さて、ローカルHDDへの書き出しはこのような状況だが、iMOVIE '08では、YouTubeへ向かって直接書き出すことができる。まだアカウントを持っていない場合は、ここからアカウントを取得したのち、一度ログインすれば、次回からは自動的に同じアカウントで動画がアップできるようになる。 ただ最初にアカウント作成で飛ばされるサイトが米国のYouTubeサイトなので、そこで尻込みする人もいるだろう。日本語YouTubeのサイトであらかじめアカウントを作っておき、iMOVIE '08からそのアカウントを入力すれば、米国サイトで四苦八苦する必要もないので、そちらのほうがお勧めである。 アップロードが完了すると、動画を共有するために友人達にメールを送ることもできる。下記のような文面でメール本文が生成されるので、あとは宛先を入力するだけだ。
My First Project http://www.youtube.com/watch?v=zoJsv7zVH1U お楽しみください!」 「My First Project」の部分は、iMOVIE '08でのプロジェクト名がそのまま入力されるようだ。
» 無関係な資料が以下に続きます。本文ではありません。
(* ===== verification/ControlWire.v ===== *)
(** The messages of the control stream, [proto/flux/control/v1/control.proto].
    Enumerations are open in proto3, hence numbers; a field that is a message,
    and the payload of an event, may be missing. A desired state travels as its
    JSON, which is represented by the state it was made from. *)
From S2P Require Import Prelude.
From S2P Require Import GoNet.
From S2P Require Import SpecTypes.
From S2P Require Import Capabilities.

(** * Agent to Controller *)
Record AgentHello := MkAgentHello {
  ah_ProtocolVersion : N;
  ah_NodeId : string;
  ah_AgentVersion : string;
  ah_SupportedSchemaVersions : list N;
  ah_Capabilities : list (option Capability);
  ah_AppliedGeneration : N;
  ah_AppliedDesiredChecksum : string;
  ah_AppliedProgramChecksum : string;
  ah_PendingGeneration : N;
  ah_PendingDesiredChecksum : string;
  ah_SessionNonce : list N;
  ah_WireguardPublicKey : string;
}.

(** [ApplyStatus] *)
Definition APPLY_STATUS_APPLIED : N := 1.
Definition APPLY_STATUS_RETRYABLE_ERROR : N := 2.
Definition APPLY_STATUS_PERMANENT_ERROR : N := 3.

(** [ApplyErrorCode] *)
Definition APPLY_ERROR_CODE_UNSPECIFIED : N := 0.
Definition APPLY_ERROR_CODE_NONE : N := 1.
Definition APPLY_ERROR_CODE_INVALID_SNAPSHOT : N := 2.
Definition APPLY_ERROR_CODE_CHECKSUM_MISMATCH : N := 3.
Definition APPLY_ERROR_CODE_UNSUPPORTED_CAPABILITY : N := 4.
Definition APPLY_ERROR_CODE_STALE_GENERATION : N := 5.
Definition APPLY_ERROR_CODE_GENERATION_CONFLICT : N := 6.
Definition APPLY_ERROR_CODE_NODE_IDENTITY : N := 7.
Definition APPLY_ERROR_CODE_DATAPLANE_CONFLICT : N := 8.
Definition APPLY_ERROR_CODE_PREFLIGHT_FAILED : N := 9.
Definition APPLY_ERROR_CODE_APPLY_FAILED : N := 10.
Definition APPLY_ERROR_CODE_INTERNAL : N := 11.

(** [ApplyErrorCode.String] *)
Definition error_code_names : list string :=
  ["UNSPECIFIED"; "NONE"; "INVALID_SNAPSHOT"; "CHECKSUM_MISMATCH"; "UNSUPPORTED_CAPABILITY";
   "STALE_GENERATION"; "GENERATION_CONFLICT"; "NODE_IDENTITY"; "DATAPLANE_CONFLICT";
   "PREFLIGHT_FAILED"; "APPLY_FAILED"; "INTERNAL"].
Definition ApplyErrorCode_String (code : N) : string :=
  match error_code_names !! N.to_nat code with
  | Some name => "APPLY_ERROR_CODE_" +:+ name
  | None => show code
  end.

Record ApplyResult := MkApplyResult {
  am_NodeId : string;
  am_Generation : N;
  am_DesiredChecksum : string;
  am_ProgramChecksum : string;
  am_Status : N;
  am_ErrorCode : N;
  am_ErrorMessage : string;
  am_ObservedAtUnix : Z;
}.

Record AgentHeartbeat := MkAgentHeartbeat { hb_NodeId : string; hb_ObservedAtUnix : Z }.

(** [UsageDirection] *)
Definition USAGE_DIRECTION_UPLOAD : N := 1.
Definition USAGE_DIRECTION_DOWNLOAD : N := 2.

Record UsageDelta := MkUsageDelta {
  um_ForwardId : string;
  um_Protocol : string;
  um_Direction : N;
  um_ResourceVersion : N;
  um_Packets : N;
  um_Bytes : N;
  um_Reset : bool;
}.

Record UsageBatch := MkUsageBatch {
  bm_NodeId : string;
  bm_CounterEpoch : string;
  bm_Sequence : N;
  bm_Generation : N;
  bm_ObservedAtUnix : Z;
  bm_Deltas : list (option UsageDelta);
}.

(** [BackendHealthStatus] *)
Definition BACKEND_HEALTH_STATUS_UNKNOWN : N := 1.
Definition BACKEND_HEALTH_STATUS_HEALTHY : N := 2.
Definition BACKEND_HEALTH_STATUS_UNHEALTHY : N := 3.

Record BackendHealthReport := MkBackendHealthReport {
  hm_NodeId : string;
  hm_Generation : N;
  hm_PoolId : string;
  hm_BackendId : string;
  hm_ResourceVersion : N;
  hm_Status : N;
  hm_LatencyMilliseconds : N;
  hm_ErrorMessage : string;
  hm_ObservedAtUnix : Z;
}.

(** [NodeCommandKind] *)
Definition NODE_COMMAND_KIND_UNSPECIFIED : N := 0.
Definition NODE_COMMAND_KIND_TCP_CHECK : N := 1.
Definition NODE_COMMAND_KIND_AGENT_UPGRADE : N := 2.
Definition NODE_COMMAND_KIND_AGENT_UNINSTALL : N := 3.

Record NodeCommandResult := MkNodeCommandResult {
  nr_RequestId : string;
  nr_Kind : N;
  nr_Success : bool;
  nr_ErrorCode : string;
  nr_ErrorMessage : string;
  nr_CompletedAtUnix : Z;
  nr_LatencyMicros : N;
}.

Inductive AgentEvent :=
  | AgentEvent_Hello (hello : option AgentHello)
  | AgentEvent_ApplyResult (result : option ApplyResult)
  | AgentEvent_Heartbeat (heartbeat : option AgentHeartbeat)
  | AgentEvent_UsageBatch (batch : option UsageBatch)
  | AgentEvent_BackendHealth (report : option BackendHealthReport)
  | AgentEvent_CommandResult (result : option NodeCommandResult)
  | AgentEvent_Empty.        (** no payload *)

(** * Controller to Agent *)
Record NodeCommand := MkNodeCommand {
  nc_RequestId : string;
  nc_Kind : N;
  nc_DeadlineUnix : Z;
  nc_Address : string;
  nc_Port : N;
  nc_ReleaseUrl : string;
  nc_ChecksumUrl : string;
}.

Record DesiredSnapshot := MkDesiredSnapshot {
  dm_ProtocolVersion : N;
  dm_SchemaVersion : N;
  dm_NodeId : string;
  dm_Generation : N;
  dm_DesiredChecksum : string;
  dm_DesiredStateJson : DesiredState;
  dm_RequiredCapabilities : list (option Capability);
  dm_IssuedAtUnix : Z;
}.

Inductive ControllerEvent :=
  | ControllerEvent_Snapshot (snapshot : option DesiredSnapshot)
  | ControllerEvent_Ping (nonce : list N) (sentAtUnix : Z)
  | ControllerEvent_Disconnect (reason : string) (retryable : bool)
  | ControllerEvent_UsageAck (epoch : string) (sequence : N)
  | ControllerEvent_Command (command : NodeCommand)
  | ControllerEvent_CommandAck (requestId : string) (kind : N).

(** [time.Unix(s, 0)] and [Time.Unix]: seconds since 1970. *)
Definition unix_epoch : Z := 62135596800.
Definition of_unix (s : Z) : Time := ((unix_epoch + s) * Second)%Z.
Definition to_unix (t : Time) : Z := (t / Second - unix_epoch)%Z.

(** * Errors of the stream, the codes of gRPC that are used *)
Inductive status_code :=
  | InvalidArgument
  | Unauthenticated
  | PermissionDenied
  | FailedPrecondition
  | DataLoss
  | Unavailable
  | Internal
  | codes_DeadlineExceeded.
#[export] Instance status_code_eq_dec : EqDecision status_code.
Proof. solve_decision. Defined.
Record status_error := MkStatus { st_code : status_code; st_message : string }.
誰かに公開するときは、恥ずかしいプロジェクト名にしておくと痛い目に遭うので、注意しておこう。 上記のURLは、実際に今回作成したサンプル画像をアップロードしたものである。約1分の映像だが、YouTubeサイズに変換出力するのに、約4分程度であった。これはもちろんマシンスピードにも依存するだろうが、Intel Macであれば、まあ待っている間にできる程度の速度だと言える。
■ 総論
今回iMOVIE '08を触ってみて、正直衝撃を受けた。こんなに簡単なワークフローで、そこそこ普通に編集ができてしまうのは、驚きである。そう考えると、これまでの編集ソフトのワークフローはあまりにもAdobe Premiereの影響を受けすぎたし、ほぼ同時期にノンリニア編集をスタートさせたAvid Media Composerは、その保守的体質ゆえにあまりにも他者に影響を与えなさすぎた。 既存概念の破壊という意味では、映像の吐き出しをオリジナルサイズやオリジナルフォーマットにこだわらず、デバイスやソリューションに固定したという点でも、ユニークだ。特にYouTubeへのアップロードは、こんなに簡単だとヤバいんじゃないかというぐらい簡単である。動画のWEBアップロードへの敷居を、まったく取り払ってしまったと言ってもいい。 またプロジェクトという単位は存在するものの、基本設定みたいなものがほとんど存在しないというのも、思い切っている。さらには、「プロジェクトを保存する」という概念もない。保存というメニューがないのである。どうも自分で能動的に削除しない限り、自動保存されていくようだ。 ビデオ編集に対するハードルを大きく下げたことは重要だが、難しいのは、映像の取り込みにやや制限が多いことだ。今日本では新しいカメラが続々と登場しているが、これら日本での展開と米国での展開では、当然温度差がある。日本のユーザーにとっては、この差がどれだけ開いてしまうのかが気になるところだ。次期バージョンのOSがリリースの頃には、状況が整理されるといいのだが。